Precisions

Introduction

Understanding which precision format to utilize for a calculation is crucial, but it can sometimes feel like a balancing act: The accuracy of double-precision computing seems to compete against the performance value of its single-precision counterpart. Both ensure accuracy and push the limitations of numerical values, but each technique offers a unique purpose and operational cost.

Here, we’ll take a close look at each format, how they differ from one other, and how mixing different levels of precision can help you maintain efficiency without forfeiting accuracy.

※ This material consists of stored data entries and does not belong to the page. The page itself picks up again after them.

(** * EE_FILE: a record store over a byte-addressable EEPROM

    Shallow embedding of [src/eefile.cpp] / [src/eefile.h] and the
    properties of its allocation-and-validity protocol.

    Conventions of the embedding.
    - [uint16_t] and [uint8_t] values are integers of [Z]; every place
      where the C++ code converts back to a fixed-width type is written
      out with [to_uint16] / [to_uint8].  Sums of two [uint16_t] operands
      are computed in [int] after promotion; the model takes [int] to be
      wide enough to hold them (the 32-bit cores the library lists), so
      only the conversions wrap.
    - The descriptor table is the array [files[EEFILE_MAX_FILES]] together
      with [fileCount], as in the class.
    - [::EEPROM] is the Arduino device object, which is not part of the
      library.  It is modelled as a byte memory indexed by the address
      that is handed to [EEPROM.read] / [EEPROM.write], together with the
      journal of the writes performed, in program order.  Its size is not
      known to the library, so no address is out of range for it.
    - Caller buffers ([const uint8_t*], [uint8_t*]) are lists of bytes.
    - Every [return] of a method is tagged with an [Outcome] naming the
      branch that was taken (the diagnostic it prints); [succeeded] gives
      the [bool] the C++ method returns. *)

From Stdlib Require Import ZArith Lia.
From Stdlib Require Import Strings.Byte.
From stdpp Require Import base tactics list list_numbers.

Local Open Scope Z_scope.

(** ** Fixed-width integers *)

Definition to_uint16 (x : Z) : Z := x mod 65536.
Definition to_uint8 (x : Z) : Z := x mod 256.
(** The object behind a reference of [knowledge], after a mark. *)
Lemma deref_alter_all f (st : MinesweeperAI.t) (a : loc) :
  (∀ s, f (f s) = f s) → f (Sentence.init ∅ 0) = Sentence.init ∅ 0 →
  a ∈ knowledge st →
  default (Sentence.init ∅ 0) (alter_all f (knowledge st) (objects st) !! a)
  = f (deref st a).
Proof.
  intros Hf Hd Ha. rewrite alter_all_lookup by done.
  rewrite (bool_decide_eq_true_2 _ Ha). unfold deref.
  destruct (objects st !! a) as [s|] eqn:E; unfold loc in *; rewrite E; simpl; [done|].
  by rewrite Hd.
Qed.

Lemma deref_mark_mine_in (c : Cell) (st : MinesweeperAI.t) (a : loc) :
  a ∈ knowledge st → deref (mark_mine c st) a = Sentence.mark_mine c (deref st a).
Proof.
  intros Ha. rewrite mark_mine_unfold. unfold deref at 1; simpl.
  apply deref_alter_all; [apply Sentence_mark_mine_idemp|done|done].
Qed.

Lemma deref_mark_safe_in (c : Cell) (st : MinesweeperAI.t) (a : loc) :
  a ∈ knowledge st → deref (mark_safe c st) a = Sentence.mark_safe c (deref st a).
Proof.
  intros Ha. rewrite mark_safe_unfold. unfold deref at 1; simpl.
  apply deref_alter_all; [apply Sentence_mark_safe_idemp|done|done].
Qed.

(** C8: marking the same cell twice in a row, as safe or as a mine, leaves
    the agent in the state that marking it once does. *)
Theorem mark_twice_same_state (c : Cell) (st : MinesweeperAI.t) :
  mark_safe c (mark_safe c st) = mark_safe c st ∧
  mark_mine c (mark_mine c st) = mark_mine c st.
Proof.
  split.
  - rewrite !mark_safe_unfold; simpl. f_equal.
    + set_solver.
    + apply alter_all_idemp, Sentence_mark_safe_idemp.
  - rewrite !mark_mine_unfold; simpl. f_equal.
    + set_solver.
    + apply alter_all_idemp, Sentence_mark_mine_idemp.
Qed.

(** ** The order in which a loop visits a set does not matter

    Python leaves the order of [for c in cells] open; the embedding visits
    [elements cells].  Marking is insensitive to that order. *)

Lemma Sentence_mark_mine_comm (c1 c2 : Cell) (s : Sentence.t) :
  Sentence.mark_mine c1 (Sentence.mark_mine c2 s)
  = Sentence.mark_mine c2 (Sentence.mark_mine c1 s).
Proof.
  destruct (decide (c1 = c2)) as [->|Hne]; [done|].
  assert (E12 : bool_decide (c1 ∈ Sentence.cells s ∖ {[c2]})
                = bool_decide (c1 ∈ Sentence.cells s)).
  { apply bool_decide_ext. rewrite elem_of_difference, elem_of_singleton. naive_solver. }
  assert (E21 : bool_decide (c2 ∈ Sentence.cells s ∖ {[c1]})
                = bool_decide (c2 ∈ Sentence.cells s)).
  { apply bool_decide_ext. rewrite elem_of_difference, elem_of_singleton. naive_solver. }
  unfold Sentence.mark_mine.
  destruct (bool_decide (c1 ∈ Sentence.cells s)) eqn:B1,
           (bool_decide (c2 ∈ Sentence.cells s)) eqn:B2;
    simpl; rewrite ?E12, ?E21, ?B1, ?B2; try done.
  f_equal. apply set_eq. intros x. rewrite !elem_of_difference. tauto.
Qed.

Lemma Sentence_mark_safe_comm (c1 c2 : Cell) (s : Sentence.t) :
  Sentence.mark_safe c1 (Sentence.mark_safe c2 s)
  = Sentence.mark_safe c2 (Sentence.mark_safe c1 s).
Proof.
  destruct (decide (c1 = c2)) as [->|Hne]; [done|].
  assert (E12 : bool_decide (c1 ∈ Sentence.cells s ∖ {[c2]})
                = bool_decide (c1 ∈ Sentence.cells s)).
  { apply bool_decide_ext. rewrite elem_of_difference, elem_of_singleton. naive_solver. }
  assert (E21 : bool_decide (c2 ∈ Sentence.cells s ∖ {[c1]})
                = bool_decide (c2 ∈ Sentence.cells s)).
  { apply bool_decide_ext. rewrite elem_of_difference, elem_of_singleton. naive_solver. }
  unfold Sentence.mark_safe.
  destruct (bool_decide (c1 ∈ Sentence.cells s)) eqn:B1,
           (bool_decide (c2 ∈ Sentence.cells s)) eqn:B2;
    simpl; rewrite ?E12, ?E21, ?B1, ?B2; try done.
  f_equal. apply set_eq. intros x. rewrite !elem_of_difference. tauto.
Qed.

Lemma alter_all_comm f g l (o : list Sentence.t) :
  (∀ s, f (f s) = f s) → (∀ s, g (g s) = g s) → (∀ s, f (g s) = g (f s)) →
  alter_all f l (alter_all g l o) = alter_all g l (alter_all f l o).
Proof.
  intros Hf Hg Hfg. apply list_eq; intros i. rewrite !alter_all_lookup by done.
  destruct (o !! i); simpl; [|done]. case_bool_decide; simpl; by rewrite ?Hfg.
Qed.

Lemma mark_mine_comm (c1 c2 : Cell) (st : MinesweeperAI.t) :
  mark_mine c1 (mark_mine c2 st) = mark_mine c2 (mark_mine c1 st).
Proof.
  rewrite !mark_mine_unfold; simpl. f_equal.
  - apply set_eq. intros x. rewrite !elem_of_union. tauto.
  - apply alter_all_comm; auto using Sentence_mark_mine_idemp, Sentence_mark_mine_comm.
Qed.

Lemma mark_safe_comm (c1 c2 : Cell) (st : MinesweeperAI.t) :
  mark_safe c1 (mark_safe c2 st) = mark_safe c2 (mark_safe c1 st).
Proof.
  rewrite !mark_safe_unfold; simpl. f_equal.
  - apply set_eq. intros x. rewrite !elem_of_union. tauto.
  - apply alter_all_comm; auto using Sentence_mark_safe_idemp, Sentence_mark_safe_comm.
Qed.

Lemma foldl_comm_perm {A} (f : MinesweeperAI.t → A → MinesweeperAI.t) (l1 l2 : list A) :
  (∀ st x y, f (f st x) y = f (f st y) x) →
  l1 ≡ₚ l2 → ∀ st, foldl f st l1 = foldl f st l2.
Proof.
  intros Hf Hp. induction Hp as [|x l1 l2 _ IH|x y l|l1 l2 l3 _ IH1 _ IH2]; intros st; simpl.
  - done.
  - apply IH.
  - by rewrite Hf.
  - by rewrite IH1, IH2.
Qed.

Lemma mark_mines_any_order (cs : gset Cell) (l : list Cell) (st : MinesweeperAI.t) :
  l ≡ₚ elements cs → foldl (λ st c, mark_mine c st) st l = mark_mines cs st.
Proof.
  intros Hp. unfold mark_mines. apply foldl_comm_perm; [|done].
  intros st' x y. apply mark_mine_comm.
Qed.

Lemma mark_safes_any_order (cs : gset Cell) (l : list Cell) (st : MinesweeperAI.t) :
  l ≡ₚ elements cs → foldl (λ st c, mark_safe c st) st l = mark_safes cs st.
Proof.
  intros Hp. unfold mark_safes. apply foldl_comm_perm; [|done].
  intros st' x y. apply mark_safe_comm.
Qed.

The Role of Precision in Computer Science

In order to understand the difference between single- and double-precision computing, it’s important to understand the role of precision in computer science. Imagine performing a calculation using an irrational number (such as pi) and including only two digits to the right of the decimal point (3.14). You would get a more accurate result if you were to do the calculation including ten digits to the right of the decimal point (3.1415926535).

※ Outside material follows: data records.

(** * moleculer-db: the entity-access mixin, embedded in Rocq

    A shallow embedding of [packages/moleculer-db/src/index.js] (the service
    mixin) and of [errors.js].  JavaScript values are modelled as trees
    (every occurrence of an object is a reference of its own), numbers as
    integers extended with [NaN] and the two infinities, objects as ordered
    association lists (insertion order, as [Object.keys] and [_.forIn] see
    them), and promises as computations over an explicit world: the state of
    the external collaborators (storage adapter, broker, cacher, hooks, clock)
    together with the log of the calls issued to them.

    Every object is a plain object and no value is callable: a conversion
    to a primitive goes through the methods of [Object.prototype] unless an
    own [toString] hides them, and is then a [TypeError].  Products are
    rounded to the nearest double; sums and differences are exact, which is
    what the doubles give as long as the magnitudes stay below 2^53.  The
    documents an adapter answers with are objects of their own; the one
    sharing that the mixin itself sets up, between the documents [_get]
    keeps ([origDoc]) and the documents [transformDocuments] writes into,
    is modelled: an adapter says whether [entityToObject] and
    [afterRetrieveTransformID] hand out the object they are given.

    What the model leaves out: the members that objects, arrays and strings
    inherit from their prototypes (only own properties are looked up; the
    properties of the field filter say which names they hold for), the
    bracket syntax of lodash paths, fractions, the negative zero, the
    exponent notation of the numbers from 1e21 on, and the named properties
    of arrays.  The methods are modelled as the action handlers call them,
    with a request context at hand.  Saving ([validateEntity],
    [_create], [_insert]) is modelled over the part of the adapter that it
    uses, with a validator that answers with a promise (one that throws is
    outside the model); the lifecycle ([connect], [disconnect], [started],
    [stopped]) over the logger and the timer, with fuel for the attempts to
    connect. *)

From Stdlib Require Import ZArith String Ascii List Bool Lia DecimalString.
From Stdlib Require DecimalZ.
Import ListNotations.
Open Scope string_scope.
Open Scope list_scope.
Set Warnings "-register-all".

For computers, this level of accuracy is called precision, and it’s measured in binary digits (bits) instead of decimal places. The more bits used, the higher the precision.

Man on computer in a dim room with a city view.

IEEE Standard Floating-Point Number Representation

Representing large numbers in computer binary requires a standard to ensure there aren’t huge discrepancies in calculations. Thus, the Institute of Electrical and Electronics Engineers (IEEE) developed the IEEE Standard for Floating-Point Arithmetic (IEEE 754).

There are three components of IEEE 754:

The base - 0 represents a positive number; 1 represents a negative number.
The biased exponent - The exponent is used to represent both positive and negative exponents. Thus, a bias must be added to the actual exponent to get the stored exponent.
The mantissa - Also known as the significand, the mantissa represents the precision bits of the number.

Using these components, IEEE 754 represents floating-point numbers in two ways: single-precision format and double-precision format. While there are still a variety of ways in which to represent floating-point numbers, IEEE 754 is the most common because it is generally the most efficient representation of numerical values.

IEEE Standard Floating-Point Number Representation

There are three components of IEEE 754:

The base - 0 represents a positive number; 1 represents a negative number.
The biased exponent - The exponent is used to represent both positive and negative exponents. Thus, a bias must be added to the actual exponent to get the stored exponent.
The mantissa - Also known as the significand, the mantissa represents the precision bits of the number.

What Is Single-Precision Floating-Point Format?

Single-precision floating-point format uses 32 bits of computer memory and can represent a wide range of numerical values. Often referred to as FP32, this format is best used for calculations that won’t suffer from a bit of approximation.

What Is Double-Precision Floating-Point Format?

Double-precision floating-point format, on the other hand, occupies 64 bits of computer memory and is far more accurate than the single-precision format. This format is often referred to as FP64 and used to represent values that require a larger range or a more precise calculation.

Although double precision allows for more accuracy, it also requires more computational resources, memory storage, and data transfer. The cost of using this format doesn’t always make sense for every calculation.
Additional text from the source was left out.